(* ===== verification/ProjectionStream.v ===== *)
(** * Package internal/store: reading the covered tables back

    [Module ProjectionStream]: the stream of the logical rows in registry and
    key order with the digest of the stored state (projection_commitments.go),
    and the digest of the state at an earlier result (projection_rewind.go). A
    visitor is a state and a function that may refuse a row.

    SQLite's [json_array] is outside the repository and a parameter. *)

From stdpp Require Import base gmap strings list sorting.
From Stdlib Require Import ZArith NArith Lia.
From S2P Require Import Prelude.
From S2P Require Import GoLib.
From S2P Require Import CodecLayer.
From S2P Require Import ChainCommitments.
From S2P Require Import ProjectionRows.
From S2P Require Import ProjectionStore.

(** The text of [json_array] on stored columns. *)
Class SQLiteJSON := { json_array : list ProjectionStore.Column → list N }.

Module ProjectionStream.

Import Projections ProjectionStore.

Section Stream.
Context `{NormLib, JCSLib, CryptoLib, SQLiteJSON}.

(** projectionPrimaryKeyJSONExpression on a row. *)
Definition projectionPrimaryKeyJSONExpression (table : projectionTable) (row : list Column)
    : list N := json_array (keyColumns (columns table) row).

(** The stored rows of a table. *)
Definition rowsOf (db : Database) (table : projectionTable) : list (list Column) :=
  (filter (λ entry, entry.1.1 = name table) (map_to_list db)).*2.

(** ORDER BY CAST(... AS BLOB). *)
Definition row_before (table : projectionTable) (left right : list Column) : Prop :=
  Chain.bytes_le (projectionPrimaryKeyJSONExpression table left)
    (projectionPrimaryKeyJSONExpression table right) = true.

#[global] Instance row_before_dec table left right : Decision (row_before table left right).
Proof. unfold row_before. apply _. Defined.

Definition orderedRows (db : Database) (table : projectionTable) : list (list Column) :=
  merge_sort (row_before table) (rowsOf db table).

(** The callback of one row. *)
Definition streamRow (table : projectionTable) (row : list Column) : Error + Chain.LogicalRow :=
  match logicalProjectionRowFromStatement table row with
  | None => inl (ErrReadProjection (name table))
  | Some logical =>
      throw (ErrReadProjection (name table))
        when (projectionPrimaryKeyJSONExpression table row != Chain.PrimaryKey logical) ;;
      inr logical
  end.

Section Visit.
Context {S : Type} (visit : S → Chain.LogicalRow → Error + S).

Fixpoint streamRows (table : projectionTable) (rows : list (list Column)) (st : S) : Error + S :=
  match rows with
  | [] => inr st
  | row :: rest =>
      let* logical := streamRow table row in
      let* st' := visit st logical in
      streamRows table rest st'
  end.

Fixpoint streamTables (db : Database) (tables : list projectionTable) (st : S) : Error + S :=
  match tables with
  | [] => inr st
  | table :: rest =>
      let* st' := streamRows table (orderedRows db table) st in
      streamTables db rest st'
  end.

Definition streamProjectionLogicalRows (db : Database) (st : S) : Error + S :=
  streamTables db projectionTables st.
End Visit.

Definition projectionLogicalRows (db : Database) : Error + list Chain.LogicalRow :=
  streamProjectionLogicalRows (λ rows row, inr (rows ++ [row])) db [].

Fixpoint tableCounts (db : Database) (tables : list projectionTable)
    : Error + list Chain.TableRowCount :=
  match tables with
  | [] => inr []
  | table :: rest =>
      let count := llen (rowsOf db table) in
      throw ErrIntegrityCheck when (Chain.maxSafeInteger <? count)%N ;;
      let* counts := tableCounts db rest in
      inr (Chain.mkTableRowCount (name table) count :: counts)
  end.

Definition projectionTableRowCounts (db : Database) : Error + list Chain.TableRowCount :=
  tableCounts db projectionTables.

Definition chain_result {A} (result : Chain.Error + A) : Error + A :=
  match result with inl err => inl (ErrChain err) | inr value => inr value end.

Definition projectionStateDigest (db : Database) (versions : Chain.Versions)
    : Error + Chain.Digest :=
  let* counts := projectionTableRowCounts db in
  let* digester := chain_result (Chain.NewStateDigester versions counts) in
  let* digester := streamProjectionLogicalRows
                     (λ digester row, chain_result (Chain.Append digester row)) db digester in
  chain_result (Chain.Sum digester).

(** ** The digest at an earlier result *)

(** The rows of the temporary table with a table name, by key. *)
Definition key_before (left right : list N * list N) : Prop :=
  Chain.bytes_le left.1 right.1 = true.

#[global] Instance key_before_dec left right : Decision (key_before left right).
Proof. unfold key_before. apply _. Defined.

Definition rewoundRows (rows : RewindTable) (table : string) : list Chain.LogicalRow :=
  (λ '(key, row), Chain.mkLogicalRow table key row) <$>
  merge_sort key_before
    ((λ entry : string * list N * list N, (entry.1.2, entry.2)) <$>
     filter (λ entry, entry.1.1 = table) (map_to_list rows)).

(** One INSERT per streamed row; the primary key refuses a second one. *)
Definition copyRow (rows : RewindTable) (row : Chain.LogicalRow) : Error + RewindTable :=
  let key := (Chain.Table row, Chain.PrimaryKey row) in
  throw (ErrReadProjection (Chain.Table row))
    when (negb (bool_decide (Chain.Table row ∈ Chain.CoveredTables)) ||
          bool_decide (is_Some (rows !! key))) ;;
  inr (<[key := Chain.Row row]> rows).

Inductive CutError := ErrCutRows (err : Error) | ErrCutRewind (err : RewindError).

Definition rows_result {A} (result : Error + A) : CutError + A :=
  match result with inl err => inl (ErrCutRows err) | inr value => inr value end.
Definition rewind_result {A} (result : RewindError + A) : CutError + A :=
  match result with inl err => inl (ErrCutRewind err) | inr value => inr value end.

Definition cutCounts (rows : RewindTable) : Error + list Chain.TableRowCount :=
  let counts := (λ table, Chain.mkTableRowCount table (llen (rewoundRows rows table)))
                <$> Chain.CoveredTables in
  throw ErrIntegrityCheck
    when (existsb (λ count, (Chain.maxSafeInteger <? Chain.Count count)%N) counts) ;;
  inr counts.

(** [visit] is nil here; the rows it would be shown are those appended. *)
Definition projectionStateDigestAtResultCut (db : Database) (versions : Chain.Versions)
    (head first cut : N) (results : list (N * list N)) : CutError + Chain.Digest :=
  throw (ErrCutRewind ErrRewindCut) when ((cut <? first)%N || (head <? cut)%N) ;;
  let* current := rows_result (streamProjectionLogicalRows copyRow db ∅) in
  let* rows := rewind_result (projectionRowsAtResultCut current head first cut results) in
  let* counts := rows_result (cutCounts rows) in
  let* digester := rows_result (chain_result (Chain.NewStateDigester versions counts)) in
  let* digester := rows_result (chain_result
                     (Chain.appendAll digester (Chain.CoveredTables ≫= rewoundRows rows))) in
  rows_result (chain_result (Chain.Sum digester)).

End Stream.

End ProjectionStream.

_ _ _ _ _

• TASK DETAILS: Would you print exactly the lines from the first line of the entries above through the line that has "key order with", both included, and stop there?

• TASK OUTPUT:
(* ===== verification/ProjectionStream.v ===== *)
(** * Package internal/store: reading the covered tables back

    [Module ProjectionStream]: the stream of the logical rows in registry and
    key order with the digest of the stored state (projection_commitments.go),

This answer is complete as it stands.